How Industry-Government Partnerships Transform NOAA’s POES Satellite Operations And Enhance Global Environmental Monitoring

This month, our team officially completed the National Oceanic and Atmospheric Administration (NOAA) Polar Operational Environmental Satellites (POES) Extended Life (EL) program. This groundbreaking collaboration marks the first-ever ‘commercial as a service’ operations for U.S. Government satellites and expanded NOAA’s ability to provide vital global weather data.

Leveraging Commercial Infrastructure For Enhanced Satellite Performance

The three POES satellites were transferred to our commercial ground system in November 2023 and operated for approximately $4.4 million per year, providing automated, lights-out satellite operations on a secure cloud environment, along with dedicated weekday staffing through subcontractor, Arctic Slope Regional Corporation (ASRC) Federal. Using our infrastructure and applications, and Kongsberg Satellite Services (KSAT) antennas, the team was able to deliver more data, faster, and at a significantly reduced sustainment cost when compared with the legacy ground architecture. 

NOAA’s government-led effort to efficiently extend the POES mission life was achieved, demonstrating the ‘as a Service’ satellite operations concept while adding two operational years of weather data collection. The 20-year-old NOAA-18 vehicle lasted until it experienced an onboard anomaly and was decommissioned on June 6, 2025. Two months later, on August 13, 2025, the 16-year-old NOAA-19 was officially decommissioned.

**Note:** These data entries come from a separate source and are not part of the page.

Lemma implements_lazy_star c k L :
  Implements k L →
  Implements (lazy_star c k)
    (λ m, ∃ a b, m = a ++ b ∧ Forall (InClass c) a ∧ L b).
Proof.
  intros [Hs Hc]. split.
  - intros s. induction s as [|x s IH]; intros n; simpl.
    + destruct (k []) as [n'|] eqn:Hk; [|done]. intros [= <-].
      destruct (Hs _ _ Hk) as (m & rest & E & <- & HL).
      exists m, rest. split_and!; [done..|]. by exists [], m.
    + destruct (k (x :: s)) as [n'|] eqn:Hk.
      * intros [= <-].
        destruct (Hs _ _ Hk) as (m & rest & E & <- & HL).
        exists m, rest. split_and!; [done..|]. by exists [], m.
      * destruct (c x) eqn:Hx; [|done].
        destruct (lazy_star c k s) as [n'|] eqn:Hl; [|done].
        intros [= <-].
        destruct (IH _ eq_refl) as (m & rest & -> & <- & a & b & -> & Ha & HL).
        exists (x :: a ++ b), rest. split_and!; [done..|].
        exists (x :: a), b. split_and!; [done| |done]. by constructor.
  - intros m rest (a & b & -> & Ha & HL).
    induction Ha as [|x a Hx Ha IH]; simpl.
    + destruct (Hc b rest HL) as [n0 Hn]. exists n0.
      by apply lazy_star_here.
    + rewrite <- app_assoc in *.
      destruct (k (x :: a ++ b ++ rest)); [eauto|].
      rewrite Hx. destruct IH as [n0 ->]. eauto.
Qed.

Lemma implements_greedy_star c k L :
  Implements k L →
  Implements (greedy_star c k)
    (λ m, ∃ a b, m = a ++ b ∧ Forall (InClass c) a ∧ L b).
Proof.
  intros [Hs Hc]. split.
  - assert (Hbase : ∀ s n, k s = Some n →
      ∃ m rest, s = m ++ rest ∧ length m = n ∧
        ∃ a b, m = a ++ b ∧ Forall (InClass c) a ∧ L b).
    { intros s n Hk. destruct (Hs _ _ Hk) as (m & rest & E & <- & HL).
      exists m, rest. split_and!; [done..|]. by exists [], m. }
    intros s. induction s as [|x s IH]; intros n; simpl; [by apply Hbase|].
    destruct (c x) eqn:Hx; [|by apply Hbase].
    destruct (greedy_star c k s) as [n'|] eqn:Hg; [|by apply Hbase].
    intros [= <-].
    destruct (IH _ eq_refl) as (m & rest & -> & <- & a & b & -> & Ha & HL).
    exists (x :: a ++ b), rest. split_and!; [done..|].
    exists (x :: a), b. split_and!; [done| |done]. by constructor.
  - intros m rest (a & b & -> & Ha & HL).
    induction Ha as [|x a Hx Ha IH]; simpl.
    + apply greedy_star_here, Hc, HL.
    + rewrite <- app_assoc in *. rewrite Hx. destruct IH as [n0 ->]. eauto.
Qed.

The oldest of the three POES satellites, NOAA-15, was decommissioned on August 19, 2025, after 27 years of valuable service. The extended life approach for the satellites, which were designed to last only 5 years, yielded impressive scientific data and maximized government investment. 

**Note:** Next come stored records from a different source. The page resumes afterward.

(** X17: [get_timer_status] reports a remaining time exactly when
    [should_skip_crontab_off] of [app.py], asked at the same instant,
    says that the scheduled off is to be skipped; the remaining time is
    not negative; the state changes only when an end time that has
    passed is cleared, which does not change the answer of either
    function at that instant or later. *)
Theorem get_timer_status_agrees (st : App.state) (now : Q) :
  (fst (App.get_timer_status st now) <> None
   <-> App.should_skip_crontab_off st now = Ok true)
  /\ (forall n, fst (App.get_timer_status st now) = Some n -> (0 <= n)%Z)
  /\ (fst (App.get_timer_status st now) <> None ->
      snd (App.get_timer_status st now) = st)
  /\ (fst (App.get_timer_status st now) = None ->
      App.timer_end_time (snd (App.get_timer_status st now)) = None)
  /\ (forall later, (now <= later)%Q ->
        App.should_skip_crontab_off (snd (App.get_timer_status st now)) later
        = App.should_skip_crontab_off st later
        /\ fst (App.get_timer_status (snd (App.get_timer_status st now))
                  later)
           = fst (App.get_timer_status st later)).
Proof.
  unfold App.get_timer_status, App.should_skip_crontab_off.
  destruct st as [[end_time|]]; cbn [App.timer_end_time].
  2:{ cbn [fst snd App.timer_end_time].
      split; [split; [congruence | discriminate]|].
      split; [discriminate|]. split; [congruence|].
      split; [reflexivity|]. intros later _. split; reflexivity. }
  destruct (Qle_bool (end_time - now) 0) eqn:E;
    cbn [fst snd negb App.timer_end_time].
  - split; [split; [congruence | discriminate]|].
    split; [discriminate|]. split; [congruence|].
    split; [reflexivity|]. intros later Hl.
    assert (L : Qle_bool (end_time - later) 0 = true).
    { apply Qle_bool_iff. apply Qle_bool_iff in E.
      unfold Qminus in *.
      apply (Qle_trans _ (end_time + - now)); [|exact E].
      apply Qplus_le_r. now apply Qopp_le_compat. }
    rewrite L. split; reflexivity.
  - split; [split; [reflexivity | discriminate]|].
    split; [|split; [reflexivity|split; [discriminate|]]].
    + intros n [= <-].
      assert (P : (0 <= end_time - now)%Q).
      { apply Qnot_lt_le. intros H. apply Qlt_le_weak in H.
        apply Qle_bool_iff in H. congruence. }
      exact (Qfloor_resp_le 0 (end_time - now) P).
    + intros later _. split; reflexivity.
Qed.

(** ** The next run as time passes *)

Lemma calculate_next_run_fields (s : schedule)
  (from_time r : Datetime.datetime) :
  calculate_next_run s from_time = Some r ->
  exists h m weekdays,
    int (hour s) = Ok h /\ int (minute s) = Ok m
    /\ parse_weekday (weekday s) = Ok weekdays
    /\ (0 <= h <= 23)%Z /\ (0 <= m <= 59)%Z.
Proof.
  unfold calculate_next_run.
  destruct (int (hour s)) as [h|eh]; cbn [bind]; [|discriminate].
  destruct (int (minute s)) as [m|em]; cbn [bind]; [|discriminate].
  destruct (parse_weekday (weekday s)) as [wds|ew]; cbn [bind];
    [|discriminate].
  destruct (Datetime.replace from_time None None (Some 0%Z) (Some 0%Z))
    as [c|e]; cbn [bind]; [|discriminate].
  intros H. exists h, m, wds. repeat split; try reflexivity.
  all: destruct (Z_le_dec 0 h), (Z_le_dec h 23), (Z_le_dec 0 m),
         (Z_le_dec m 59); try assumption; exfalso.
  all: pose proof (next_run_loop_nothing 8 wds h m from_time c
                     (or_intror (time_fields_refused h m ltac:(lia)))) as L;
       destruct (next_run_loop 8 wds h m from_time c) as [[x|]|e];
       [contradiction | discriminate | discriminate].
Qed.

(** The next run is the earliest candidate. *)
Lemma calculate_next_run_spec (s : schedule)
  (from_time : Datetime.datetime) (h m : Z) (weekdays : list Z) :
  int (hour s) = Ok h -> int (minute s) = Ok m ->
  (0 <= h <= 23)%Z -> (0 <= m <= 59)%Z ->
  parse_weekday (weekday s) = Ok weekdays ->
  Datetime.valid from_time ->
  match calculate_next_run s from_time with
  | Some r =>
      run_candidate weekdays h m from_time r
      /\ forall r', run_candidate weekdays h m from_time r' ->
                    Datetime.ltb r' r = false
  | None => forall r', ~ run_candidate weekdays h m from_time r'
  end.
Proof.
  intros Hh Hm Hhr Hmr Hw Hv.
  unfold calculate_next_run. rewrite Hh, Hm, Hw. cbn [bind].
  destruct Hv as [Hd Ht]. pose proof Ht as Ht'.
  apply time_fields_ok_spec in Ht'.
  unfold Datetime.replace.
  rewrite (proj2 (time_fields_ok_spec _ _ 0 0)) by lia. cbn [bind].
  pose proof (next_run_loop_spec weekdays h m from_time Hhr Hmr 8 0
                ltac:(lia)) as L.
  cbv zeta in L.
  rewrite Z.add_0_r in L. specialize (L Hd ltac:(intros; lia)).
  assert (E : Datetime.mk (Datetime.ordinal from_time + 0)
                (Datetime.hour from_time) (Datetime.minute from_time) 0 0
              = Datetime.mk (Datetime.ordinal from_time)
                  (Datetime.hour from_time) (Datetime.minute from_time) 0 0)
    by (f_equal; lia).
  rewrite E in L. clear E.
  match type of L with
  | match ?X with _ => _ end => destruct X as [[r|]|e]
  end; cbv beta iota.
  - destruct L as [Hr [Hwin Hmin]]. split.
    + split; [exact Hr | lia].
    + intros r' [Hr' Hwin']. apply Hmin; [exact Hr' | lia].
  - intros r' [Hr' Hwin']. specialize (L r' Hr'). lia.
  - intros r' [Hr' Hwin']. apply (L r' Hr'). lia.
Qed.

We’re proud to participate with NOAA in this first-ever use of a commercial entity performing a previously government-operated, government-controlled activity as a commercial service to extend the life of the POES constellation, proving the viability of satellite operations as a service on a satellite-agnostic, common ground element. 

Cloud-Native Solutions: GOCaaS And OrbitXchange

Our cyber-secure Ground Operations Center as a Service (GOCaaS) employs our commercial cloud-native Telemetry, Tracking and Commanding (TT&C), mission planning, and scheduling applications hosted on the Microsoft Azure Government Cloud, ensuring full lights-out automation for optimal efficiency. Additionally, this system connects seamlessly with our OrbitXchange (OX) antenna as-a-service, brokering autonomous satellite contacts through a diverse array of commercial antennas from Parsons and its partners, including KSAT, Viasat’s Real-Time Earth (RET) ground segment service, and Capricorn Space.

Both GOCaaS and OX are versatile solutions that can operate with any satellite as a common ground element. They deliver resilient and cost-effective operations through the proliferated global commercial antenna market with machine-to-machine automated scheduling and execution. POES was the first of four US Government programs to use GOCaaS and OX, with one other in operation and the third and fourth awaiting launch.

Setting the Standard For Future Federal ‘As-a-Service’ Contracts

This was truly a leading effort within the US Government, with the success also being due in large part to NOAA’s leadership, flexibility, and support to the combined Parsons, ASRC, KSAT, and Microsoft execution team. For the our team, working with NOAA on this project was, by far, one of our best customer experiences. NOAA truly embraced change, and they are now leaning forward with commercial-as-a-service operations to operate their other critical Earth and space weather missions while significantly reducing the cost for US taxpayers. The NOAA team, in one sense, was ahead of its time. Approaches like this directly meet the intent of the President’s Executive Order – Ensuring Commercial, Cost-Effective Solutions in Federal Contracts (April 16, 2025).

All spacecraft are capable of being operated by a ground system composed almost entirely of commercial products, or as a commercial service. As with most commercial product lines, our commercial applications are agnostic to the spacecraft, can support any mission, any manufacturer, in any orbit, using any network, and any government or commercial ground antennas, with new programs being onboarded without any software development.

About The Author

Ed Baron is a SVP for Parsons as the Space Engineering Solutions Directorate Lead for the Defense and Space Engineering sector within the Defense & Intelligence business unit. Ed is responsible for executing over 20 programs and a commercial product line with revenue over $100M per year. Ed optimizes his team’s product line, software engineering, and cybersecurity expertise to deliver and maintain complex command and control systems, space-as-a-service offerings, and launch mission system integration. Ed also leads business model development and execution of new business ventures, partnering across all sectors to coordinate strategy and investments for Space.